Pemilih dan Yang Dipilh?

Turun Gunung

Setelah dijengah tentu dijenguk
berharap dinda jangan merajuk
kalau kehidupan terus terpuruk
pertanda rejim akan ambruk

Cincin berlian barang perhiasan
selalu berguna penghantar ikatan
apakah pertanda rejim pesanan
penghujung kuasa hilang pengakuan

Sembilan hari puasa ramadhan
cegah emosi jangan berselisih
semoga tiada yang dikorbankan
karena peminpin cermin pemilih

SALAM aqal cerdas

Pembaca yang mulia, tak terasa sudah hari kesembilan bulan Ramadhan. Semoga Ramadhan bulan ini pembaca nan bijak senantiasa diberkahi kebahagian, keselamatan juga kesehatan. Amin

Jengah Jenguk Cendekia (J2C) hari ini bertujuan mengulas-ringkas ihwal “Pemilih dan yang Dipilih”. Teristimewa tajuk ini didedikasikan dalam menyambut peristiwa-peristiwa penting di bulan yang berkah dan penuh rahmat ini.

Istilah pemilih [seseorang yang memilih-melakukan pilihan] jika pun dibarengi sebuah tuntutan, bukan seolah-olah menjadi sebuah penyesalan (refleksi). Benarkah? Ini tentu saja sederhananya jika seseorang yang dipilih tidak sesuai dengan harapan bagin si pemilih. Sehingga berkonsekuensi seolah-olah semua kesalahan dibebankan kepada pihak yang dipilih.

Jengah Jenguk Cendekia berupaya mendiskusikan istilah ‘pemilih dan yang dipilih’ menempatkan hubungan signifikan kausalitas.
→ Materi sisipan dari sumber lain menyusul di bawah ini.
(** One iteration of the loop, by the position of the head. *)
Lemma GetProposal_loop_step f i t p q m :
  GetProposal_loop (S f) i t (Queue.mk (p :: q) m) =
    if decide (position p = (t, i)) then Ok (Some p) (Queue.mk q m)
    else if decide (lex_lt (position p) (t, i))
    then (reject p ;; GetProposal_loop f i t) (Queue.mk q m)
    else Ok None (Queue.mk (p :: q) m).
Proof.
  destruct p as [pi pt pr pd]. unfold position, lex_lt. simpl. rewrite bind_eq. simpl.
  destruct (Z.eqb_spec t pt) as [->|Ht].
  - destruct (Z.eqb_spec i pi) as [->|Hi]; [by rewrite decide_True by done|].
    rewrite decide_False by congruence.
    destruct (Z.ltb_spec i pi).
    + by rewrite decide_False by lia.
    + rewrite decide_True by lia. rewrite (proj2 (Z.ltb_lt pi i)) by lia. done.
  - rewrite decide_False by congruence.
    destruct (Z.ltb_spec t pt).
    + by rewrite decide_False by lia.
    + rewrite decide_True by lia. rewrite (proj2 (Z.ltb_lt pt t)) by lia. done.
Qed.

Lemma GetProposal_loop_spec i t q m f :
  (length q < f)%nat → live m q →
  GetProposal_loop f i t (Queue.mk q m) =
    Ok (matched (t, i) q).1
       (Queue.mk (matched (t, i) q).2 (foldl rejected_mem m (overtaken (t, i) q))).
Proof.
  revert m f. induction q as [|p q IH]; intros m [|f] Hf Hl; simpl in Hf; try lia; [done|].
  apply Forall_cons in Hl as [Hp Hl]. rewrite GetProposal_loop_step.
  unfold matched. simpl. destruct (decide (lex_lt (position p) (t, i))) as [Hlt|Hge].
  - rewrite decide_False by (intros E; rewrite E in Hlt; exact (irreflexivity lex_lt _ Hlt)).
    rewrite (bind_Ok _ _ _ _ _ (reject_Ok _ _ _ Hp)). rewrite IH; [done|lia|].
    by apply live_rejected_mem.
  - by case_decide.
Qed.

Lemma matched_queue pos q p q' :
  matched pos q = (Some p, q') → remaining pos q = p :: q' ∧ position p = pos.
Proof. unfold matched. destruct (remaining pos q); [done|]. case_decide; naive_solver. Qed.

Lemma matched_none_queue pos q q' : matched pos q = (None, q') → remaining pos q = q'.
Proof. unfold matched. destruct (remaining pos q); [naive_solver|]. case_decide; naive_solver. Qed.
Hubungannya juga berklid-klindan yang terkoneksi secara langsung peristiwa kekinian, namun sejauh ini belum banyak terungkap ke permukaan. Hubungan tersebut menunjukkan jika seorang pemilih, memilih (melakukan pilihan), bukan karena dijadikan sebuah pilihan, melainkan memang tidak ada pilihan. Bahasa sederhananya pilihan yang tanpa alternatif pilihan.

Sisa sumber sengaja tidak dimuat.